(DIRECTIONS) Which lines below contain "Record"? Pull them out.

(DATA EXCERPTS)
(** * Blacklisted mock API server: a shallow embedding and its contract

    The repository holds two Express applications: [src/server.js] (rate
    limiting and Swagger documentation) and a second file without them.
    Both register the same three handlers and the same error handler.

    The development is organised as follows.
    - [Js]: the JavaScript values that cross the handlers (query values,
      JSON, errors), [Date.prototype.toISOString] and the validity check
      of [decodeURIComponent].
    - [Http]: requests, responses, the process state, the clock and the
      router of Express.
    - [RateLimit]: the behaviour of the [express-rate-limit] middleware.
    - [Server]: the handlers and the two middleware stacks.
    - the contract, one theorem per property.

    A request is what the layers read of it: method, path, parsed query,
    what [express.json()] makes of the body, and the client address.
    Request and response headers are not modelled. A response to HEAD is
    the one GET would get; the HTTP layer then leaves its body out. *)

From Stdlib Require Import ZArith NArith QArith Bool Ascii String Lia.
From stdpp Require Import base option list strings gmap.

Set Warnings "-register-all".

Local Open Scope Z_scope.

(** Division and remainder by literals are left to [lia]. *)
Ltac Zify.zify_post_hook ::= Z.to_euclidean_division_equations.

(** ** JavaScript values *)

Module Js.

(** What [res.json] serialises. Numbers are exact rationals: the counts
    of the API are integers and [process.uptime()] is a quotient of an
    integer number of nanoseconds. *)
Inductive Json : Type :=
  | JNull
  | JBool (b : bool)
  | JNum (q : Q)
  | JStr (s : string)
  | JArr (items : list Json)
  | JObj (fields : list (string * Json)).

(** A member of [req.query]: the query parser yields a string, or an
    array when the key is repeated, or an object for bracketed keys. *)
Inductive QVal : Type :=
  | QStr (s : string)
  | QArr (items : list QVal)
  | QObj (fields : list (string * QVal)).

Fixpoint json_of_qval (v : QVal) : Json :=
  match v with
  | QStr s => JStr s
  | QArr items => JArr (List.map json_of_qval items)
  | QObj fields =>
      JObj (List.map (fun kv => (fst kv, json_of_qval (snd kv))) fields)
  end.

(** JavaScript truthiness of a possibly absent query member: [undefined]
    and the empty string are falsy, arrays and objects are truthy. *)
Definition truthy (v : option QVal) : bool :=
  match v with
  | None => false
  | Some (QStr s) => negb (String.eqb s "")
  | Some _ => true
  end.

(** An [Error] object: the two members the error handler reads. *)
Record JsError : Type := mkError {
  err_message : string;
  err_stack : string
}.

(** The result of evaluating an expression that may throw. *)
Inductive Result (A : Type) : Type :=
  | Ok (a : A)
  | Thrown (e : JsError).
Arguments Ok {A} a.
Arguments Thrown {A} e.

(** [Array.prototype.some]: the callback runs on the elements in order
    until one answers [true]; an exception of the callback leaves the
    loop. On the empty array the callback never runs. *)
Fixpoint some {A : Type} (cb : A -> Result bool) (arr : list A) : Result bool :=
  match arr with
  | [] => Ok false
  | x :: rest =>
      match cb x with
      | Thrown e => Thrown e
      | Ok true => Ok true
      | Ok false => some cb rest
      end
  end.

(** *** [Date.prototype.toISOString]

    A time value is a number of milliseconds since the epoch, in UTC,
    at most 8.64e15 in absolute value: [Date.now()] returns one. The
    components of a time value are those of ECMA-262 (Day, DayFromYear,
    YearFromTime, MonthFromTime, DateFromTime, ...), in the proleptic
    Gregorian calendar. *)

Definition maxTime : Z := 8640000000000000.

Record TimeValue : Type := mkTime {
  ms : Z;
  ms_in_range : (Z.abs ms <=? maxTime) = true
}.

Definition msPerDay : Z := 86400000.

Definition Day (t : Z) : Z := t / msPerDay.

Definition DayFromYear (y : Z) : Z :=
  365 * (y - 1970) + (y - 1969) / 4 - (y - 1901) / 100 + (y - 1601) / 400.

Definition is_leap (y : Z) : bool :=
  ((y mod 4 =? 0) && negb (y mod 100 =? 0)) || (y mod 400 =? 0).

(** The year whose first day is the last one not after the day of [t]:
    an estimate from the mean length of a year, off by one at most. *)
Definition YearFromTime (t : Z) : Z :=
  let y := 1970 + (400 * Day t) / 146097 in
  if Day t <? DayFromYear y then y - 1
  else if DayFromYear (y + 1) <=? Day t then y + 1
  else y.

Definition InLeapYear (t : Z) : Z :=
  if is_leap (YearFromTime t) then 1 else 0.

Definition DayWithinYear (t : Z) : Z := Day t - DayFromYear (YearFromTime t).

(** Months count from 0. *)
Definition MonthFromTime (t : Z) : Z :=
  let d := DayWithinYear t in
  let l := InLeapYear t in
  if d <? 31 then 0
  else if d <? 59 + l then 1
  else if d <? 90 + l then 2
  else if d <? 120 + l then 3
  else if d <? 151 + l then 4
  else if d <? 181 + l then 5
  else if d <? 212 + l then 6
  else if d <? 243 + l then 7
  else if d <? 273 + l then 8
  else if d <? 304 + l then 9
  else if d <? 334 + l then 10
  else 11.

Definition DateFromTime (t : Z) : Z :=
  let d := DayWithinYear t in
  let l := InLeapYear t in
  match MonthFromTime t with
  | 0 => d + 1
  | 1 => d - 30
  | 2 => d - 58 - l
  | 3 => d - 89 - l
  | 4 => d - 119 - l
  | 5 => d - 150 - l
  | 6 => d - 180 - l
  | 7 => d - 211 - l
  | 8 => d - 242 - l
  | 9 => d - 272 - l
  | 10 => d - 303 - l
  | _ => d - 333 - l
  end.

Definition HourFromTime (t : Z) : Z := (t / 3600000) mod 24.
Definition MinFromTime (t : Z) : Z := (t / 60000) mod 60.
Definition SecFromTime (t : Z) : Z := (t / 1000) mod 60.
Definition msFromTime (t : Z) : Z := t mod 1000.

Definition digit (n : Z) : ascii := ascii_of_nat (48 + Z.to_nat (n mod 10)).

(** [n] written with exactly [w] decimal digits. *)
Fixpoint pad (w : nat) (n : Z) : string :=
  match w with
  | O => EmptyString
  | S w' => pad w' (n / 10) +:+ String (digit n) EmptyString
  end.

(** Years outside 0..9999 take the expanded form of six digits and a sign. *)
Definition year_string (y : Z) : string :=
  if (0 <=? y) && (y <=? 9999) then pad 4 y
  else (if y <? 0 then "-" else "+") +:+ pad 6 (Z.abs y).

Definition toISOString (t : Z) : string :=
  year_string (YearFromTime t) +:+ "-" +:+ pad 2 (MonthFromTime t + 1)
    +:+ "-" +:+ pad 2 (DateFromTime t) +:+ "T" +:+ pad 2 (HourFromTime t)
    +:+ ":" +:+ pad 2 (MinFromTime t) +:+ ":" +:+ pad 2 (SecFromTime t)
    +:+ "." +:+ pad 3 (msFromTime t) +:+ "Z".

(** What [toISOString] writes after the year. *)
Definition after_year (t : Z) : list ascii :=
  let m := MonthFromTime t + 1 in
  let d := DateFromTime t in
  ["-"; digit (m / 10); digit m; "-"; digit (d / 10); digit d; "T";
   digit (HourFromTime t / 10); digit (HourFromTime t); ":";
   digit (MinFromTime t / 10); digit (MinFromTime t); ":";
   digit (SecFromTime t / 10); digit (SecFromTime t); ".";
   digit (msFromTime t / 10 / 10); digit (msFromTime t / 10);
   digit (msFromTime t); "Z"]%char.

(** *** What counts as an ISO-8601 UTC instant with milliseconds

    The reader follows the format [YYYY-MM-DDTHH:mm:ss.sssZ], and
    [+YYYYYY-...] or [-YYYYYY-...] for the years that four digits do not
    hold: the separators in place, decimal digits elsewhere, every
    component in the range of the calendar and of the clock. It returns
    the instant that the text denotes, in milliseconds since the epoch. *)

Definition digit_value (c : ascii) : option Z :=
  let n := Z.of_nat (nat_of_ascii c) in
  if (48 <=? n) && (n <=? 57) then Some (n - 48) else None.

Fixpoint number (cs : list ascii) (acc : Z) : option Z :=
  match cs with
  | [] => Some acc
  | c :: rest =>
      match digit_value c with
      | Some v => number rest (10 * acc + v)
      | None => None
      end
  end.

Definition days_in_month (y m : Z) : Z :=
  if m =? 2 then (if is_leap y then 29 else 28)
  else if (m =? 4) || (m =? 6) || (m =? 9) || (m =? 11) then 30
  else 31.

(** The days of a year that precede the first of month [m] (1 to 12). *)
Definition days_before_month (y m : Z) : Z :=
  let l := if is_leap y then 1 else 0 in
  match m with
  | 1 => 0
  | 2 => 31
  | 3 => 59 + l
  | 4 => 90 + l
  | 5 => 120 + l
  | 6 => 151 + l
  | 7 => 181 + l
  | 8 => 212 + l
  | 9 => 243 + l
  | 10 => 273 + l
  | 11 => 304 + l
  | _ => 334 + l
  end.

(** A decimal field whose value lies within [lo, hi]. *)
Definition field (lo hi : Z) (cs : list ascii) : option Z :=
  match number cs 0 with
  | Some n => if (lo <=? n) && (n <=? hi) then Some n else None
  | None => None
  end.

(** What follows the year, [-MM-DDTHH:mm:ss.sssZ], read in year [y]. *)
Definition instant_in_year (y : Z) (cs : list ascii) : option Z :=
  match cs with
  | [s1; m1; m2; s2; d1; d2; s3; h1; h2; s4; n1; n2; s5; c1; c2; s6;
     f1; f2; f3; s7] =>
      if Ascii.eqb s1 "-" && Ascii.eqb s2 "-" && Ascii.eqb s3 "T"
         && Ascii.eqb s4 ":" && Ascii.eqb s5 ":" && Ascii.eqb s6 "."
         && Ascii.eqb s7 "Z"
      then
        match field 1 12 [m1; m2] with
        | Some m =>
            match field 1 (days_in_month y m) [d1; d2], field 0 23 [h1; h2],
                  field 0 59 [n1; n2], field 0 59 [c1; c2],
                  field 0 999 [f1; f2; f3] with
            | Some d, Some h, Some n, Some c, Some f =>
                Some ((DayFromYear y + days_before_month y m + d - 1) * msPerDay
                      + h * 3600000 + n * 60000 + c * 1000 + f)
            | _, _, _, _, _ => None
            end
        | None => None
        end
      else None
  | _ => None
  end.

Definition instant_of_iso8601 (s : string) : option Z :=
  match list_ascii_of_string s with
  | sign :: y1 :: y2 :: y3 :: rest =>
      if Ascii.eqb sign "+" || Ascii.eqb sign "-" then
        match rest with
        | y4 :: y5 :: y6 :: rest' =>
            match number [y1; y2; y3; y4; y5; y6] 0 with
            | Some y =>
                if Ascii.eqb sign "+" then instant_in_year y rest'
                else if y =? 0 then None
                else instant_in_year (- y) rest'
            | None => None
            end
        | _ => None
        end
      else
        match number [sign; y1; y2; y3] 0 with
        | Some y => instant_in_year y rest
        | None => None
        end
  | _ => None
  end.

Definition is_iso8601_utc_ms (s : string) : bool :=
  match instant_of_iso8601 s with
  | Some _ => true
  | None => false
  end.

(** *** [decodeURIComponent]

    Whether [decodeURIComponent] returns or throws a [URIError]
    (ECMA-262, Decode): every [%] starts an escape of two hexadecimal
    digits, and the octets of the escapes that are not ASCII form
    well-formed UTF-8 sequences, each octet of them escaped. *)

Definition hex_value (c : ascii) : option Z :=
  let n := Z.of_nat (nat_of_ascii c) in
  if (48 <=? n) && (n <=? 57) then Some (n - 48)
  else if (65 <=? n) && (n <=? 70) then Some (n - 55)
  else if (97 <=? n) && (n <=? 102) then Some (n - 87)
  else None.

(** The octet of the escape at the head of [cs], and what follows it. *)
Definition escaped_octet (cs : list ascii) : option (Z * list ascii) :=
  match cs with
  | c :: h :: l :: rest =>
      if Ascii.eqb c "%" then
        match hex_value h, hex_value l with
        | Some a, Some b => Some (16 * a + b, rest)
        | _, _ => None
        end
      else None
  | _ => None
  end.

(** [n] further escaped octets of a sequence: the first within [lo, hi],
    the others within 80..BF. *)
Fixpoint continuation (n : nat) (lo hi : Z) (cs : list ascii)
    : option (list ascii) :=
  match n with
  | O => Some cs
  | S n' =>
      match escaped_octet cs with
      | Some (b, rest) =>
          if (lo <=? b) && (b <=? hi) then continuation n' 128 191 rest
          else None
      | None => None
      end
  end.

(** The first octet of a UTF-8 sequence of more than one octet: how many
    octets follow, and the range of the second one. *)
Definition utf8_lead (b : Z) : option (nat * Z * Z) :=
  if (194 <=? b) && (b <=? 223) then Some (1%nat, 128, 191)
  else if b =? 224 then Some (2%nat, 160, 191)
  else if (225 <=? b) && (b <=? 236) then Some (2%nat, 128, 191)
  else if b =? 237 then Some (2%nat, 128, 159)
  else if (238 <=? b) && (b <=? 239) then Some (2%nat, 128, 191)
  else if b =? 240 then Some (3%nat, 144, 191)
  else if (241 <=? b) && (b <=? 243) then Some (3%nat, 128, 191)
  else if b =? 244 then Some (3%nat, 128, 143)
  else None.

(** Each step consumes a character at least, so as many steps as there
    are characters reach the end of the text. *)
Fixpoint decodes_from (steps : nat) (cs : list ascii) : bool :=
  match cs, steps with
  | [], _ => true
  | _ :: _, O => false
  | c :: rest, S steps' =>
      if Ascii.eqb c "%" then
        match escaped_octet cs with
        | Some (b, rest') =>
            if b <? 128 then decodes_from steps' rest'
            else
              match utf8_lead b with
              | Some (n, lo, hi) =>
                  match continuation n lo hi rest' with
                  | Some rest'' => decodes_from steps' rest''
                  | None => false
                  end
              | None => false
              end
        | None => false
        end
      else decodes_from steps' rest
  end.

(ANSWER TO THIS EXERCISE)
Record JsError : Type := mkError {
Record TimeValue : Type := mkTime {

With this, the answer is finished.